En 1966, La religieuse de Jacques Rivette (adaptée de Diderot) est censurée. Jugé trop anticlérical, le film est sous le coup d'une interdiction de sortie en salles. C'est Yvon Bourges, le ministre de l'Information qui en a décidé ainsi. Afin d'éviter cela, le Festival de Cannes invite Jacques Rivette à venir présenter sa Religieuse avec l'approbation du ministre de la Culture, André Malraux. Grâce à cela, La religieuse sera autorisée en 1967.
En 1969, Andrei Tarkovski est considéré comme un cinéaste subversif par les autorités soviétiques. Impossible pour lui de terminer son film, Andreï Roublev. Robert Favre Le Bret, alors président du Festival de Cannes, l'avait vu, inachevé et rêvait de le présenter. Finalement, il réussit à avoir une copie sous le manteau et fait promettre à Moscou de ne pas faire de représailles. L'accueil pour le film est si extraordinaire qu'il permet à Tarkovski de ne plus être inquiété. Le cinéaste russe reviendra avec Solaris et Stalker.

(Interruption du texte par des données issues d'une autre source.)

Lemma dict_step_length (o : op) (es : list entry) : (length (fst (dict_step o es)) <= S (length es))%nat.
Proof.
  destruct o as [k v|k v|k v|k]; cbn; unfold dict_add, dict_set, dict_remove, dict_replace, dict_update, dict_delete.
  - destruct (dict_find c k es) as [e|]; [|done]. destruct (_ && _); cbn; rewrite ?length_map; lia.
  - rewrite length_map. lia.
  - destruct (dict_find c k es) as [e|]; [rewrite length_map; lia|done].
  - destruct (dict_find c k es) as [e|]; [|cbn; lia]. cbn.
    destruct (1 <? e_count e); [destruct (_ && _); rewrite ?length_map; lia|]. pose proof (length_filter (fun e => key_eq c (e_key e) k = false) es). lia.
Qed.

End Abstract.

Lemma table_functional {h : CFBasicHash} {sl : list slot} {L : KeyLaws (ht_config h)} :
  table h sl -> functional (ht_config h) (entries sl).
Proof.
  intros [_ A _] e k [i Hi]%entries_elem Q.
  destruct (entry_split (ht_idx h) sl i k e A Hi Q) as (es1 & es2 & -> & _ & F1 & _). by apply dict_find_split.
Qed.

(** One operation. *)
Lemma hash_step_Ok {h : CFBasicHash} {sl : list slot} {L : KeyLaws (ht_config h)} (o : op) :
  table h sl -> is_mutable (ht_config h) = true -> op_ok (ht_config h) o -> ht_used h < max_entries ->
  exists h' sl', hash_step h o = Ok (h', snd (dict_step (ht_config h) o (entries sl))) /\ table h' sl' /\
    entries sl' ≡ₚ fst (dict_step (ht_config h) o (entries sl)) /\ logged h h' (step_events (ht_config h) o (entries sl)).
Proof.
  intros T HM O Hm. assert (forall hh, hh = h -> logged h hh []) as Same by (intros ? ->; split; [done|by rewrite app_nil_r]).
  destruct o as [k v|k v|k v|k]; cbn [hash_step op_ok dict_step step_events] in *.
  - destruct O as (? & ? & ?). destruct (add_value_Ok T k v) as (h' & -> & [(sl' & ? & ?) ? ?]); try done.
    exists h', sl'. unfold add_events in *. destruct (dict_add _ _ _ _). by split_and!.
  - destruct O as (? & ? & ?). pose proof (replace_value_Ok T k v) as H'. unfold replace_events in H'.
    destruct (dict_find _ k _) as [e|] eqn:F.
    + destruct H' as (h' & -> & [(sl' & ? & ?) ? ?]); try done. exists h', sl'. by split_and!.
    + rewrite H' by done. exists h, sl. split_and!; [done|done| |by apply Same].
      unfold dict_replace. by rewrite dict_update_absent by (by apply dict_find_None).
  - destruct O as (? & ? & ?). destruct (set_value_Ok_ T k v) as (h' & -> & [(sl' & ? & ?) ? ?]); try done.
    exists h', sl'. by split_and!.
  - pose proof (remove_value_Ok T k HM O) as H'. unfold remove_events, dict_remove in *.
    destruct (dict_find _ k _) as [e|] eqn:F; cbn [fst snd] in *.
    + destruct H' as (h' & -> & [(sl' & ? & ?) ? ?]). exists h', sl'. by split_and!.
    + rewrite H'. exists h, sl. split_and!; [done|done|done|by apply Same].
Qed.

(** ** Balance of retains and releases *)

Definition values_in (c : config) (evs : list event) : list Z := omap (fun e => match e with RetainValue v => Some (retained_value c v) | _ => None end) evs.
Definition values_out (evs : list event) : list Z := omap (fun e => match e with ReleaseValue v => Some v | _ => None end) evs.
Definition keys_in (c : config) (evs : list event) : list Z := omap (fun e => match e with RetainKey k => Some (retained_key c k) | _ => None end) evs.
Definition keys_out (evs : list event) : list Z := omap (fun e => match e with ReleaseKey k => Some k | _ => None end) evs.

(** What was retained is what was released and what the table holds. *)
Definition balanced (c : config) (evs : list event) (es : list entry) : Prop :=
  values_in c evs ≡ₚ values_out evs ++ map e_value es /\
  (has_keys c = true -> keys_in c evs ≡ₚ keys_out evs ++ map e_key es).

(** A table that counts references. *)
Definition counting (c : config) : Prop :=
  is_Some (retainValue (callbacks c)) /\ releaseValue (callbacks c) = true /\ null_rc c = false /\
  (has_keys c = true -> is_Some (retainKey (callbacks c)) /\ releaseKey (callbacks c) = true).

(** The entry that a key finds is the only one that has the key. *)
Definition keyed (c : config) (es : list entry) : Prop :=
  forall k e, dict_find c k es = Some e ->
    key_eq c (e_key e) k = true /\
    exists es1 es2, es = es1 ++ e :: es2 /\
      Forall (fun e => key_eq c (e_key e) k = false) es1 /\ Forall (fun e => key_eq c (e_key e) k = false) es2.

Lemma table_keyed {h : CFBasicHash} {sl : list slot} {L : KeyLaws (ht_config h)} :
  table h sl -> keyed (ht_config h) (entries sl).
Proof.
  intros [_ A _] k e [[i Hi]%entries_elem Q]%dict_find_Some. split; [done|].
  destruct (entry_split (ht_idx h) sl i k e A Hi Q) as (es1 & es2 & -> & _ & F1 & F2). by exists es1, es2.
Qed.

Section Balance.

Context {c : config} (C : counting c).

Lemma values_in_app (l1 l2 : list event) : values_in c (l1 ++ l2) = values_in c l1 ++ values_in c l2.
Proof. apply omap_app. Qed.
Lemma values_out_app (l1 l2 : list event) : values_out (l1 ++ l2) = values_out l1 ++ values_out l2.
Proof. apply omap_app. Qed.
Lemma keys_in_app (l1 l2 : list event) : keys_in c (l1 ++ l2) = keys_in c l1 ++ keys_in c l2.
Proof. apply omap_app. Qed.
Lemma keys_out_app (l1 l2 : list event) : keys_out (l1 ++ l2) = keys_out l1 ++ keys_out l2.
Proof. apply omap_app. Qed.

C'est après s'être évadé de prison que le Turc d'origine kurde Yilmaz Güney termine son brûlot Yol qui suit cinq prisonniers en permission. Cannes sélectionne le film contre l'avis du gouvernement et c'est sous haute surveillance qu'il vient chercher sa Palme d'Or en 1982.
C'est souvent que le Festival a pris le camp de la liberté d'expression contre la dictature en permettant à des artistes, comme Carlos Saura pour l'Espagne, luttant contre la censure de leur gouvernement d'être connu mondialement.